Connected Devices Create Conversations, Not Just Messages

Imagine a world where each item on the store shelf or rack is networked. When you grab a bottle of laundry detergent, it displays a message with tips for getting your whites even whiter or a discount code for your next bottle. But it doesn’t end there. As Niall Murphy writes for AdAge:

At the crux of IoT discussions for digital media is a rather simple, yet entirely disruptive, concept — that individual physical products can become their own media platform for brands. In other words, a connectable product … can act as its own media channel — operating alongside TV, mobile, magazines and other media channels — and tapping into consumer behavior to create an entirely new form of CRM through physical objects.

This entirely new form of CRM, or customer relationship management, is one in which companies have an even more direct and immediate touchpoint with customers in the form of their own goods.
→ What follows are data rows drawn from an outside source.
(** The two ways a turn ends: one level up, or for good. *)
Definition turn_ends (k : list frame) (p : nat) (whole : list nat) (red : bool) (r : option (nat * option nat)) (w' : rbw) : Prop :=
  match r with
  | Some (e, par) => e = p ∧ par = top k ∧ ∃ t' n' c', at_focus w' k t' ∧ root t' = Some p ∧ deficit n' t' ∧ rctx (S n') c' k ∧
      ids (plug k t') = whole ∧ (red = true → redr t' = true)
  | None => ∃ t' m, holds w' t' ∧ rbt m false t' ∧ ids t' = whole
  end.
Lemma rbt_rotated n t ca a y b d cf k c p s : rbt n false t → rbt n ca a → rbt n true b → rctx (S n) c (Frame d cf p s :: k) →
  ∃ m, rbt m false (plug k (mk d cf (mk d false t p a) y (blacken b))).
Proof.
  intros Ht Ha Hb%rbt_blacken Hk.
  assert (rbt (S n) false (mk d false t p a)) as H1 by (apply (rbt_mk (S n) d false); by exists n, false, ca).
  inversion Hk; subst.
  - eapply (rbt_plug k (S n) false true); [done|by apply (rbt_mk (S n) d true)|done].
  - eapply (rbt_plug k (S (S n)) ck false); [done|apply (rbt_mk (S (S n)) d false); by exists (S n), false, false|done].
Qed.
Lemma far_red_ends w k d cf t p a y b n ca c s : at_focus w k (mk d cf t p (mk d false a y b)) → rbt n false t → rbt n ca a → rbt n true b →
  rctx (S n) c (Frame d cf p s :: k) →
  wp (remove_far_red d p y) (λ _ w', turn_ends k p (ids (plug k (mk d cf t p (mk d false a y b)))) (cf) None w') w.
Proof.
  intros A Ht Ha Hb Hk. eapply wp_mono; [by apply far_red_spec|]. intros [] w' A'. cbn [turn_ends].
  destruct (rbt_rotated n t ca a y b d cf k c p s Ht Ha Hb Hk) as [m Hm].
  exists (plug k (mk d cf (mk d false t p a) y (blacken b))), m. split_and!; [by rewrite -focus_plug|done|].
  rewrite !ids_plug. f_equal. f_equal. rewrite -ids_rotate. apply ids_mk_cong; [by apply ids_mk_cong|apply ids_blacken].
Qed.
Lemma rest_spec w k d cf t p a y b n ca cb c s : at_focus w k (mk d cf t p (mk d false a y b)) → rbt n false t → rbt n ca a → rbt n cb b →
  rctx (S n) c (Frame d cf p s :: k) →
  wp (remove_color_rest d p y) (turn_ends k p (ids (plug k (mk d cf t p (mk d false a y b)))) cf) w.
Proof.
  intros A Ht Ha Hb Hk. unfold remove_color_rest. pose proof (af_rep _ _ _ A) as (Hp & _ & (Hy & RA & RB)%rep_mk)%rep_mk. rewrite root_mk in Hp.
  apply wp_bind. eapply wp_side; [exact Hy|]. apply wp_bind.
  assert (∀ Q : bool → rbw → Prop, Q (negb match d with Lft => ca | Rgt => cb end) w → wp (null_or_black match d with Lft => root a | Rgt => root b end) Q w) as HL.
  { intros Q HQ. destruct d; (eapply wp_black; [done|]); by erewrite rbt_redr. }
  assert (∀ Q : bool → rbw → Prop, Q (negb match d with Lft => cb | Rgt => ca end) w → wp (null_or_black match d with Lft => root b | Rgt => root a end) Q w) as HR.
  { intros Q HQ. destruct d; (eapply wp_black; [done|]); by erewrite rbt_redr. }
  apply HL. apply wp_bind. eapply wp_lr; [exact Hy|]. apply wp_bind. apply HR. clear HL HR.
  assert (negb match d with Lft => ca | Rgt => cb end && negb match d with Lft => cb | Rgt => ca end = negb (ca || cb)) as -> by (by destruct d, ca, cb).
  destruct (ca || cb) eqn:Ec; cbn [negb].
  - apply wp_bind. eapply wp_child_flip; [exact Hy|]. apply wp_bind. eapply wp_black; [exact RB|]. rewrite (rbt_redr _ _ _ Hb). apply wp_bind. destruct cb; cbn [negb].
    + apply wp_ret, wp_bind. eapply wp_mono; [by eapply far_red_ends|]. intros [] w' Hw. by apply wp_ret.
    + destruct ca; [|done]. destruct (tree_mk d a) as [->|(ca & a1 & z & a2 & ->)]; [by inversion Ha|].
      assert (ca = true) as -> by (pose proof (rbt_redr _ _ _ Ha) as E'; by rewrite redr_mk in E'). apply rbt_mk in Ha as [Ha1 Ha2].
      eapply wp_mono; [by apply near_red_spec|]. intros r w1 [-> A1]. apply wp_bind.
      eapply wp_mono; [eapply (far_red_ends w1 k d cf t p a1 z (mk d true a2 y b) n false); [done|done|done|by apply (rbt_mk n d true)|done]|].
      intros [] w' Hw. apply wp_ret. cbn [turn_ends] in Hw |- *. destruct Hw as (t' & m & ? & ? & Hi). exists t', m. split_and!; [done|done|]. rewrite Hi.
      rewrite !ids_plug. f_equal. f_equal. apply ids_mk_cong; [done|]. rewrite -ids_rotate. by apply ids_mk_cong; [apply ids_mk_cong|].
  - apply orb_false_iff in Ec as [-> ->]. apply wp_bind. rewrite -focus_far in A. eapply (color_spec w _ d false true); [exact A|]. intros w1 A1. rewrite focus_far in A1.
    pose proof (af_rep _ _ _ A1) as (Hp1 & _)%rep_mk. apply wp_bind. eapply wp_parent; [exact Hp1|]. apply wp_ret. split_and!; [done|done|].
    assert (rbt n true (mk d true a y b)) as Hs by by apply (rbt_mk n d true).
    assert (ids (plug k (mk d cf t p (mk d true a y b))) = ids (plug k (mk d cf t p (mk d false a y b)))) as Hi.
    { rewrite !ids_plug. f_equal. f_equal. apply ids_mk_cong; [done|by apply ids_mk_cong]. }
    exists (mk d cf t p (mk d true a y b)). inversion Hk; subst.
    + exists n, false. split_and!; [done|apply root_mk| |done|done|by rewrite redr_mk]. right. rewrite redr_mk blacken_mk. split; [done|].
      apply (rbt_mk (S n) d false). by exists n, false, true.
    + exists (S n), ck. split_and!; [done|apply root_mk| |done|done|done]. left. apply (rbt_mk (S n) d false). by exists n, false, true.
Qed.
Lemma remove_step_spec w k d cf t p s n c : at_focus w (Frame d cf p s :: k) t → rbt n false t → rctx (S n) c (Frame d cf p s :: k) →
  wp (remove_color_step d p) (λ r w', ∃ k' red, turn_ends k' p (ids (plug (Frame d cf p s :: k) t)) red r w' ∧ (k' = k ∨ red = true)) w.
Proof.
  intros A Ht Hk. assert (∃ cs, rbt (S n) cs s ∧ (cf = true → cs = false)) as (cs & Hs & Hc) by (inversion Hk; subst; (eexists; split; [eassumption|done])).
  rewrite focus_up in A. cbn [plug]. destruct (tree_mk d s) as [->|(cs' & a & y & b & ->)]; [by inversion Hs|].
  assert (cs' = cs) as -> by (pose proof (rbt_redr _ _ _ Hs) as E'; by rewrite redr_mk in E').
  pose proof (af_rep _ _ _ A) as (Hp & _ & (Hy & _)%rep_mk)%rep_mk. rewrite root_mk in Hp. unfold remove_color_step.
  apply wp_bind. eapply wp_child_flip; [exact Hp|]. apply wp_bind, wp_deref. exists y. split; [done|]. apply wp_bind. eapply wp_color; [exact Hy|].
  apply wp_bind. apply rbt_mk in Hs. destruct cs.
  - destruct Hs as [Ha Hb]. destruct cf; [by specialize (Hc eq_refl)|]. destruct (tree_mk d a) as [->|(ca & a1 & z & a2 & ->)]; [by inversion Ha|].
    assert (ca = false) as -> by (pose proof (rbt_redr _ _ _ Ha) as E'; by rewrite redr_mk in E').
    destruct (decide (col true = RB_RED)) as [_|[]]; [|done].
    eapply wp_mono; [eapply red_sibling_spec; [exact A|apply root_mk]|]. intros r w1 [-> A1].
    assert (rctx (S n) true (Frame d true p (mk d false a1 z a2) :: Frame d false y b :: k)) as Hk1.
    { constructor; [done|]. inversion Hk; subst. by econstructor. }
    pose proof Ha as (m & c1 & c2 & [= <-] & H1 & H2)%rbt_mk.
    eapply wp_mono; [by eapply (rest_spec w1 _ d true t p a1 z a2 n)|]. intros r w2 Hw. exists (Frame d false y b :: k), true. split; [|by right].
    cbn [plug] in Hw. replace (ids (plug k _)) with (ids (plug k (mk d false (mk d true t p (mk d false a1 z a2)) y b))); [done|].
    rewrite !ids_plug. f_equal. f_equal. rewrite ids_rotate. by apply ids_mk_cong; [|apply ids_mk_cong].
  - destruct Hs as (m & c1 & c2 & [= <-] & H1 & H2). destruct (decide (col false = RB_RED)) as [|_]; [done|]. apply wp_ret.
    eapply wp_mono; [by eapply rest_spec|]. intros r w2 Hw. exists k, cf. split; [done|by left].
Qed.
Rather than waiting for customers to call a customer service rep when they have a question, reps can speak to customers from the moment their path-to-purchase begins.

Brand and customer interactions become increasingly seamless and concentrated to one touchpoint instead of spanning the complex omni-channel journey that digital marketers must navigate today. In a way we’ve only dreamed about before, the IoT unites the digital and physical customer experience, collapsing the online/offline divide to converse with customers in the store, at home, and through connected apps and devices.

The IoT Unleashes New Forms of Data and Insight

One of the most significant distinguishing features of the IoT is its ability to deliver “fast data.” Fast data is the convergence of multiple data sets streaming from customer to company at high velocity in real time. The billions of connected sensors and objects that are expected to emerge over the next five years give marketers live insight into customer pain points, market trends and more. This will enable brands to use extremely minute and specific data to set themselves apart from the competition.

For example, a fashion brand that markets to young urbanites can give their campaigns laser focus with smart clothing and accessories such as the Ada + Nik Narrative Leather Jacket. The jacket features a built-in Narrative Clip camera to regularly and automatically gather photos and location data. Armed with this data, a fashion brand could speak to its granular markets with location-specific offers and messaging.

With a real-time lens on customer behavior, brands across industries can stop guessing at the best time to blast emails and post content and instead engage customers who they already know are paying attention.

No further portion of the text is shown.